Die regionalen französischen Arbeitsaufsichtsbehörden DIRECCTE sollen Befugnisse erhalten, um nach eigenem Ermessen entscheiden zu dürfen, inwieweit Unternehmen von Auflagen befreit werden können (z. B. vom Umfang der zu übersetzenden Unterlagen). Diese Erleichterung soll den Vorschriften Flexibilität verleihen, um diese an die wirtschaftlichen Realitäten der Mitarbeiterentsendung anzupassen. Bisher ist diese Maßnahme jedoch noch nicht in Kraft getreten. Zunächst müssen die Details durch eine Verordnung geklärt werden, z.B. unter welchen Umständen und in welcher Form Unternehmen von diesen Erleichterungen profitieren können. Im Rahmen einer Konferenz im Oktober 2019 in Saarbrücken hat ein Vertreter des französischen Arbeitsministeriums verlauten lassen, dass mit der Verordnung voraussichtlich Anfang 2020 zu rechnen sei.

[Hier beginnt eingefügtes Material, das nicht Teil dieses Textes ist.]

Lemma new_session_represents sid pid : represents (Some (sid, [pid])) (mkReplay (Some sid) pid 1).
Proof.
  split; [done|]. cbn [rp_highest rp_window]. split; [apply list_elem_of_singleton; done|].
  split; [intros q ->%list_elem_of_singleton; lia|]. intros d Hd. destruct (decide (d = 0)) as [->|Hne].
  - rewrite bool_decide_true by (apply list_elem_of_singleton; lia). done.
  - rewrite bool_decide_false by (rewrite list_elem_of_singleton; lia). apply (Z.bits_above_log2 1); [lia|]. change (Z.log2 1) with 0. lia.
Qed.

(** An accepted number becomes a bit, and the others stay where they are. *)
Lemma accept_represents sid pid cur r : represents cur r ->
  let '(cur', ok) := spec_accept sid pid cur in
  exists r', accept sid pid r = (r', ok) /\ represents cur' r'.
Proof.
  intros Hr. unfold accept. destruct cur as [[s seen]|]; cbn [spec_accept].
  2: { cbn in Hr. rewrite bool_decide_false by (by rewrite Hr). cbn [negb]. eexists. split; [done|]. apply new_session_represents. }
  destruct Hr as (Hs & Hh & Hle & Hw). rewrite Hs.
  destruct (decide (s = sid)) as [->|Hne].
  2: { rewrite (bool_decide_false (s = sid)), (bool_decide_false (Some s = Some sid)) by congruence. cbn [negb]. eexists. split; [done|]. apply new_session_represents. }
  rewrite (bool_decide_true (sid = sid)), (bool_decide_true (Some sid = Some sid)) by done. cbn [negb].
  set (h := rp_highest r) in *. destruct (Z.ltb_spec h pid) as [Hgt|Hgt].
  - rewrite (bool_decide_false (pid ∈ seen)) by (intros Hin; specialize (Hle _ Hin); lia).
    assert (forallb (fun q => q - pid <? REPLAY_WINDOW) seen = true) as ->.
    { apply forallb_forall. intros q Hq%list_elem_of_In. specialize (Hle _ Hq). apply Z.ltb_lt. unfold REPLAY_WINDOW. lia. }
    cbn [orb negb]. eexists. split; [done|]. split; [done|]. cbn [rp_highest rp_window].
    split; [by left|]. split; [intros q [->|Hq]%elem_of_cons; [lia|specialize (Hle _ Hq); lia]|].
    intros d Hd. rewrite Z.lor_spec. destruct (decide (d = 0)) as [->|Hd0].
    { rewrite orb_true_r. symmetry. apply bool_decide_eq_true, elem_of_cons. left. lia. }
    assert (Z.testbit 1 d = false) as -> by (apply Z.bits_above_log2; [lia|]; change (Z.log2 1) with 0; lia). rewrite orb_false_r.
    assert (bool_decide (pid - d ∈ pid :: seen) = bool_decide (pid - d ∈ seen)) as ->
      by (apply bool_decide_ext; rewrite elem_of_cons; intuition lia).
    destruct (Z.leb_spec REPLAY_WINDOW (pid - h)) as [Hsh|Hsh]; unfold REPLAY_WINDOW in Hsh.
    + rewrite Z.bits_0. symmetry. apply bool_decide_eq_false. intros Hin. specialize (Hle _ Hin). lia.
    + rewrite Z.mod_pow2_bits_low, Z.shiftl_spec by lia. destruct (Z.lt_ge_cases d (pid - h)) as [Hlt|Hge].
      * rewrite Z.testbit_neg_r by lia. symmetry. apply bool_decide_eq_false. intros Hin. specialize (Hle _ Hin). lia.
      * rewrite Hw by lia. apply bool_decide_ext. by replace (h - (d - (pid - h))) with (pid - d) by lia.
  - destruct (Z.leb_spec REPLAY_WINDOW (h - pid)) as [Hold|Hold].
    { assert (forallb (fun q => q - pid <? REPLAY_WINDOW) seen = false) as ->.
      { apply not_true_is_false. intros Hf. rewrite forallb_forall in Hf. apply list_elem_of_In in Hh. specialize (Hf _ Hh).
        apply Z.ltb_lt in Hf. lia. }
      rewrite orb_true_r. eexists. split; [done|]. by split. }
    assert (forallb (fun q => q - pid <? REPLAY_WINDOW) seen = true) as ->.
    { apply forallb_forall. intros q Hq%list_elem_of_In. specialize (Hle _ Hq). apply Z.ltb_lt. lia. }
    unfold REPLAY_WINDOW in Hold. rewrite land_bit, negb_involutive, Hw by lia. replace (h - (h - pid)) with pid by lia. rewrite orb_false_r.
    destruct (bool_decide_reflect (pid ∈ seen)) as [Hin|Hin].
    + eexists. split; [done|]. by split.
    + eexists. split; [done|]. split; [done|]. cbn [rp_highest rp_window]. fold h. split; [by right|].
      split; [intros q [->|Hq]%elem_of_cons; [lia|by apply Hle]|].
      intros d Hd. rewrite Z.lor_spec, Hw, Z.shiftl_1_l, Z.pow2_bits_eqb by lia.
      destruct (Z.eqb_spec (h - pid) d) as [<-|Hne].
      * rewrite orb_true_r. symmetry. apply bool_decide_eq_true, elem_of_cons. left. lia.
      * rewrite orb_false_r. apply bool_decide_ext. rewrite elem_of_cons. intuition lia.
Qed.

  • Maßnahmen für Mitarbeiterentsendungen auf eigenen Auftrag (Artikel 90)

Entsenden Unternehmen Mitarbeiter aus dem EU-Ausland auf eigenen Auftrag nach Frankreich, ist seit dem Gesetz weder die Vorabanmeldung noch die Bestimmung eines gesetzlichen Vertreters vor Ort mehr notwendig. Grundsätzlich handelt es sich hierbei um Mitarbeiterentsendungen, bei denen keine Dienstleistungen für einen Verbraucher oder für einen anderen Unternehmer erbracht werden.

Beispiel:

Ein deutsches Unternehmen möchte Mitarbeiter auf eigene Rechnung für den Besuch einer Messe nach Frankreich entsenden. Da das Unternehmen nicht beauftragt wurde, eine Dienstleistung für ein anderes Unternehmen zu erbringen, kann es von dieser Erleichterung profitieren. Die entsendeten Mitarbeiter müssen nicht vorher angemeldet und es muss auch kein Vertreter vor Ort benannt werden.

Würden die Mitarbeiter hingegen Waren auf der Messe verkaufen, hätte dies zur Folge, dass die Mitarbeiter nicht von den Auflagen befreit werden würden.

Notwendigkeit einer Ausnahmeregelung im Sinne des Aachener Vertrags

Der erhoffte Abbau von Hindernissen für grenzüberschreitende Dienstleistungen in der Grenzregion ist nicht eingetreten. Das Gesetz bleibt hinter den Erwartungen zurück. Das Zentrum für Europäischen Verbraucherschutz wird die weiteren Entwicklungen und Auswirkungen des Gesetzes genau beobachten. Es wird Verbraucher und betroffene Akteure informieren und mit diesen im Austausch stehen.

Lesen Sie hier unsere Pressemitteilung "Neues Gesetz könnte grenzüberschreitende Dientsleistungen wiederaufleben lassen" vom 13. August 2018.

Am 14 Oktober hat das ZEV an einem Treffen zum Thema Mitarbeiterentsendung in der Grenzregion bei der IHK in Saabrücken teilgenommen.

Alle Erkenntnisse über die Folgen der Vorschriften auf die deutsche-französische Grenzregion werden an politische Entscheidungsträger weitergeleitet werden. Am 25. Oktober wurde beispielsweise die Problematik dem Oberrheinrat vorgestellt. Auch hier setzt das Zentrum für Europäischen Verbraucherschutz sich für einen Abbau der Hindernisse und für eine pragmatische Lösung im Sinne des Aachener Vertrags für die Grenzregion ein.